Problem to solve
Take each line from the entries that holds "Some" and copy it out.

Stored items

(* ===== verification/Block.v ===== *)
(** * Blocks of memory

    [memory.c]: copies bounded by two sizes, fills with a pattern, and searches on a grid
    of steps, over the kernels of [Memory].  A size may be the whole address space
    behind a pointer ([lh_memory_is_unbounded]); the loops of such a search have fuel for
    every byte of the memory, which is where they have to stop. *)
From S2P Require Import Prelude Buffer Bytes Swar Memory.

Definition lh_memory_size_rest (size off : Z) : Z := if off <=? size then u64 (size - off) else 0.
Definition lh_memory_scan_bound (p : Z) : Z := u64 (LH_USIZE_T_MAX - p).
Definition lh_math_is_power_of_two (n : Z) : bool := (n >? 0) && (Z.land n (u64 (n - 1)) =? 0).

Definition lh_memory_copy (mem : memory) (dst dst_size src src_size : Z) : outcome (memory * Z) :=
  let n := Z.min dst_size src_size in
  lh_memory_std_copy mem dst src n.
Definition lh_memory_copy_rev (mem : memory) (dst dst_size src src_size : Z) : outcome (memory * Z) :=
  let n := Z.min dst_size src_size in
  lh_memory_std_copy_rev mem dst src n.
Definition lh_memory_rcopy (mem : memory) (dst dst_size src src_size : Z) : outcome (memory * Z) :=
  let n := Z.min dst_size src_size in
  lh_memory_std_rcopy mem dst src n.
Definition lh_memory_move (mem : memory) (dst dst_size src src_size : Z) : outcome (memory * Z) :=
  let n := Z.min dst_size src_size in
  lh_memory_std_move mem dst src n.
Definition lh_memory_set (mem : memory) (dst size val : Z) : outcome (memory * Z) :=
  lh_memory_std_set mem dst val size.
Definition lh_memory_xor (mem : memory) (dst dst_size lhs lhs_size rhs rhs_size : Z) : outcome (memory * Z) :=
  let n := Z.min dst_size (Z.min lhs_size rhs_size) in
  lh_memory_std_xor mem dst lhs rhs n.
Definition lh_memory_compare (mem : memory) (lhs lhs_size rhs rhs_size : Z) : outcome (option Z) :=
  let n := Z.min lhs_size rhs_size in
  lh_memory_std_compare mem lhs rhs n.
Definition lh_memory_rcompare (mem : memory) (lhs lhs_size rhs rhs_size : Z) : outcome (option Z) :=
  let n := Z.min lhs_size rhs_size in
  let l := lhs + u64 (lhs_size - n) in
  let r := rhs + u64 (rhs_size - n) in
  lh_memory_std_rcompare mem l r n.

(** ** Filling *)

(** [for (; i + 8 <= count; i += 8)] and [for (; i < count; ++i)] over elements of [k] bytes. *)
Fixpoint set_eights (fuel k : nat) (mem : memory) (dst count val i : Z) : outcome (memory * Z) :=
  match fuel with
  | O => Undef
  | S fuel =>
    if u64 (i + 8) <=? count then
      let at_ j := dst + Z.of_nat k * (i + j) in
      mem ← store_word k mem (at_ 0) val;
      mem ← store_word k mem (at_ 1) val;
      mem ← store_word k mem (at_ 2) val;
      mem ← store_word k mem (at_ 3) val;
      mem ← store_word k mem (at_ 4) val;
      mem ← store_word k mem (at_ 5) val;
      mem ← store_word k mem (at_ 6) val;
      mem ← store_word k mem (at_ 7) val;
      set_eights fuel k mem dst count val (u64 (i + 8))
    else mret (mem, i)
  end.
Fixpoint set_ones (fuel k : nat) (mem : memory) (dst count val i : Z) : outcome memory :=
  match fuel with
  | O => Undef
  | S fuel =>
    if i <? count then
      mem ← store_word k mem (dst + Z.of_nat k * i) val;
      set_ones fuel k mem dst count val (u64 (i + 1))
    else mret mem
  end.
Definition lh_memory_set_u16 (mem : memory) (dst count val : Z) : outcome (memory * Z) :=
  let fuel := S (Z.to_nat count) in
  '(mem, i) ← set_eights fuel 2 mem dst count val 0;
  mem ← set_ones fuel 2 mem dst count val i;
  mret (mem, dst + 2 * count).
Definition lh_memory_set_u32 (mem : memory) (dst count val : Z) : outcome (memory * Z) :=
  let fuel := S (Z.to_nat count) in
  '(mem, i) ← set_eights fuel 4 mem dst count val 0;
  mem ← set_ones fuel 4 mem dst count val i;
  mret (mem, dst + 4 * count).

(** [for (i = 0; i < w; ++i) { rep_bytes[i] = s[i % src_size]; }] *)
Fixpoint rep_loop (fuel : nat) (mem : memory) (s src_size i : Z) : outcome (list Z) :=
  match fuel with
  | O => Undef
  | S fuel =>
    if i <? 8 then
      b ← load mem (s + i mod src_size);
      rest ← rep_loop fuel mem s src_size (i + 1);
      mret (b :: rest)
    else mret []
  end.
(** Bytes of the pattern while [stop] does not hold. *)
Fixpoint pattern_bytes (fuel : nat) (stop : Z -> Z -> bool) (mem : memory) (s src_size out n phase : Z)
    : outcome (memory * Z * Z * Z) :=
  match fuel with
  | O => Undef
  | S fuel =>
    if (n >? 0) && negb (stop out phase) then
      b ← load mem (s + phase);
      mem ← put mem out b;
      let phase := u64 (phase + 1) in
      let phase := if phase =? src_size then 0 else phase in
      pattern_bytes fuel stop mem s src_size (out + 1) (n - 1) phase
    else mret (mem, out, n, phase)
  end.
Fixpoint pattern_words (fuel : nat) (mem : memory) (rep out n : Z) : outcome (memory * Z * Z) :=
  match fuel with
  | O => Undef
  | S fuel =>
    if n >=? 8 then
      mem ← lh_memory_word_store mem out rep;
      pattern_words fuel mem rep (out + 8) (n - 8)
    else mret (mem, out, n)
  end.
Definition set_pattern_word (mem : memory) (d dst_size s src_size : Z) : outcome memory :=
  let fuel := S (Z.to_nat dst_size) in
  rep_bytes ← rep_loop 9 mem s src_size 0;
  let rep := le_word rep_bytes in
  '(mem, out, n, phase) ← pattern_bytes fuel
     (fun out phase => (Z.land out (8 - 1) =? 0) && (phase =? 0)) mem s src_size d dst_size 0;
  '(mem, out, n) ← pattern_words fuel mem rep out n;
  '(mem, _, _, _) ← pattern_bytes fuel (fun _ _ => false) mem s src_size out n phase;
  mret mem.
Fixpoint double_loop (fuel : nat) (mem : memory) (d dst_size filled : Z) : outcome memory :=
  match fuel with
  | O => Undef
  | S fuel =>
    if filled <? dst_size then
      let chunk := Z.min filled (dst_size - filled) in
      '(mem, _) ← lh_memory_std_copy mem (d + filled) d chunk;
      double_loop fuel mem d dst_size (filled + chunk)
    else mret mem
  end.
Definition set_pattern_double (mem : memory) (d dst_size s src_size : Z) : outcome memory :=
  let filled := Z.min src_size dst_size in
  '(mem, _) ← lh_memory_std_copy mem d s filled;
  double_loop (S (Z.to_nat dst_size)) mem d dst_size filled.
(** The end of what was filled, or the null pointer. *)
Definition lh_memory_set_pattern (mem : memory) (dst dst_size src src_size : Z) : outcome (memory * Z) :=
  _ ← assert_ref dst;
  _ ← assert_ref src;
  if dst_size =? 0 then mret (mem, 0) else
  if src_size =? 0 then mret (mem, 0) else
  if src_size =? 1 then b ← load mem src; lh_memory_std_set mem dst b dst_size else
  if (src_size <=? 8) && (8 mod src_size =? 0) then
    mem ← set_pattern_word mem dst dst_size src src_size;
    mret (mem, dst + dst_size)
  else
    mem ← set_pattern_double mem dst dst_size src src_size;
    mret (mem, dst + dst_size).

(** ** Searching on a grid *)

Definition lh_memory_is_unbounded (lhs lhs_size : Z) : bool := lhs_size =? lh_memory_scan_bound lhs.
Definition is_null (p : option Z) : bool := match p with None => true | Some _ => false end.
Definition lh_memory_is_equal (mem : memory) (lhs rhs size : Z) : outcome bool :=
  p ← lh_memory_std_compare mem lhs rhs size;
  mret (is_null p).

Fixpoint byte_by_step (fuel : nat) (mem : memory) (base lhs_size byte step off : Z) : outcome (option Z) :=
  match fuel with
  | O => Undef
  | S fuel =>
    if lh_memory_size_rest lhs_size off >=? 1 then
      let cand := base + off in
      b ← load mem cand;
      if b =? byte then mret (Some cand)
      else byte_by_step fuel mem base lhs_size byte step (u64 (off + step))
    else mret None
  end.
Definition lh_memory_find_byte_by_step (mem : memory) (lhs lhs_size byte step : Z) : outcome (option Z) :=
  byte_by_step (S (length mem)) mem lhs lhs_size byte step 0.
Fixpoint unit_by_step (fuel : nat) (mem : memory) (base lhs_size unit_ unit_size off : Z) : outcome (option Z) :=
  match fuel with
  | O => Undef
  | S fuel =>
    if lh_memory_size_rest lhs_size off >=? unit_size then
      let cand := base + off in
      equal ← lh_memory_is_equal mem cand unit_ unit_size;
      if equal : bool then mret (Some cand)
      else unit_by_step fuel mem base lhs_size unit_ unit_size (u64 (off + unit_size))
    else mret None
  end.
Definition lh_memory_find_unit_by_step (mem : memory) (lhs lhs_size unit_ unit_size : Z) : outcome (option Z) :=
  unit_by_step (S (length mem)) mem lhs lhs_size unit_ unit_size 0.
Fixpoint unit_loop (fuel : nat) (mem : memory) (base lhs_size unit_ unit_size off : Z) : outcome (option Z) :=
  match fuel with
  | O => Undef
  | S fuel =>
    if lh_memory_size_rest lhs_size off >=? unit_size then
      found ← lh_memory_std_find mem (base + off) (lh_memory_size_rest lhs_size off) unit_ unit_size;
      match found with
      | None => mret None
      | Some found =>
        let at_ := u64 (found - base) in
        if at_ mod unit_size =? 0 then mret (Some found)
        else unit_loop fuel mem base lhs_size unit_ unit_size (u64 (at_ - at_ mod unit_size + unit_size))
      end
    else mret None
  end.
Definition lh_memory_find_unit (mem : memory) (lhs lhs_size unit_ unit_size : Z) : outcome (option Z) :=
  unit_loop (S (length mem)) mem lhs lhs_size unit_ unit_size 0.
Fixpoint needle_by_step (fuel : nat) (mem : memory) (base lhs_size rhs rhs_size step first off : Z)
    : outcome (option Z) :=
  match fuel with
  | O => Undef
  | S fuel =>
    if lh_memory_size_rest lhs_size off >=? rhs_size then
      let cand := base + off in
      b ← load mem cand;
      same ← (if b =? first then
                p ← lh_memory_compare mem cand (lh_memory_size_rest lhs_size off) rhs rhs_size;
                mret (is_null p)
              else mret false);
      if same : bool then mret (Some cand)
      else needle_by_step fuel mem base lhs_size rhs rhs_size step first (u64 (off + step))
    else mret None
  end.
Definition lh_memory_find_needle_by_step (mem : memory) (lhs lhs_size rhs rhs_size step : Z) : outcome (option Z) :=
  first ← load mem rhs;
  needle_by_step (S (length mem)) mem lhs lhs_size rhs rhs_size step first 0.
Definition lh_memory_find_step (mem : memory) (lhs lhs_size rhs rhs_size step : Z) : outcome (option Z) :=
  _ ← assert_ref lhs;
  _ ← assert_ref rhs;
  if lhs_size =? 0 then mret None else
  if rhs_size =? 0 then mret None else
  if step =? 0 then mret None else
  if negb (lh_memory_is_unbounded lhs lhs_size) && (step =? 1) then lh_memory_std_find mem lhs lhs_size rhs rhs_size else
  if negb (lh_memory_is_unbounded lhs lhs_size) && (rhs_size =? step) then lh_memory_find_unit mem lhs lhs_size rhs rhs_size else
  if rhs_size =? 1 then b ← load mem rhs; lh_memory_find_byte_by_step mem lhs lhs_size b step else
  if rhs_size =? step then lh_memory_find_unit_by_step mem lhs lhs_size rhs rhs_size else
  lh_memory_find_needle_by_step mem lhs lhs_size rhs rhs_size step.

Definition lh_memory_get_last_step_offset (lhs_size rhs_size step : Z) : Z :=
  let max_start := u64 (lhs_size - rhs_size) in
  if lh_math_is_power_of_two step then Z.land max_start (u64 (Z.lnot (u64 (step - 1))))
  else u64 (max_start / step * step).
Fixpoint rneedle_loop (fuel : nat) (mem : memory) (base rhs rhs_size step first off : Z) : outcome (option Z) :=
  match fuel with
  | O => Undef
  | S fuel =>
    let cand := base + off in
    b ← load mem cand;
    same ← (if b =? first then lh_memory_is_equal mem cand rhs rhs_size else mret false);
    if same : bool then mret (Some cand) else
    if off <? step then mret None else
    rneedle_loop fuel mem base rhs rhs_size step first (off - step)
  end.
Definition lh_memory_rfind_needle_by_step (mem : memory) (lhs lhs_size rhs rhs_size step : Z) : outcome (option Z) :=
  if lhs_size <? rhs_size then mret None else
  first ← load mem rhs;
  rneedle_loop (S (length mem)) mem lhs rhs rhs_size step first
    (lh_memory_get_last_step_offset lhs_size rhs_size step).
Definition lh_memory_rfind_step (mem : memory) (lhs lhs_size rhs rhs_size step : Z) : outcome (option Z) :=
  _ ← assert_ref lhs;
  _ ← assert_ref rhs;
  if lhs_size =? 0 then mret None else
  if rhs_size =? 0 then mret None else
  if step =? 0 then mret None else
  if (step =? 1) && negb (lh_memory_is_unbounded lhs lhs_size) then lh_memory_std_rfind mem lhs lhs_size rhs rhs_size else
  lh_memory_rfind_needle_by_step mem lhs lhs_size rhs rhs_size step.
Definition lh_memory_rfind (mem : memory) (lhs lhs_size rhs rhs_size : Z) : outcome (option Z) :=
  lh_memory_rfind_step mem lhs lhs_size rhs rhs_size 1.
Definition lh_memory_find (mem : memory) (lhs lhs_size rhs rhs_size : Z) : outcome (option Z) :=
  lh_memory_find_step mem lhs lhs_size rhs rhs_size 1.
Definition lh_memory_scan_step (mem : memory) (lhs rhs rhs_size step : Z) : outcome (option Z) :=
  lh_memory_find_step mem lhs (lh_memory_scan_bound lhs) rhs rhs_size step.
Definition lh_memory_scan (mem : memory) (lhs rhs rhs_size : Z) : outcome (option Z) :=
  lh_memory_scan_step mem lhs rhs rhs_size 1.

Result
Definition is_null (p : option Z) : bool := match p with None => true | Some _ => false end.
      if b =? byte then mret (Some cand)
      if equal : bool then mret (Some cand)
      | Some found =>
        if at_ mod unit_size =? 0 then mret (Some found)
      if same : bool then mret (Some cand)
    if same : bool then mret (Some cand) else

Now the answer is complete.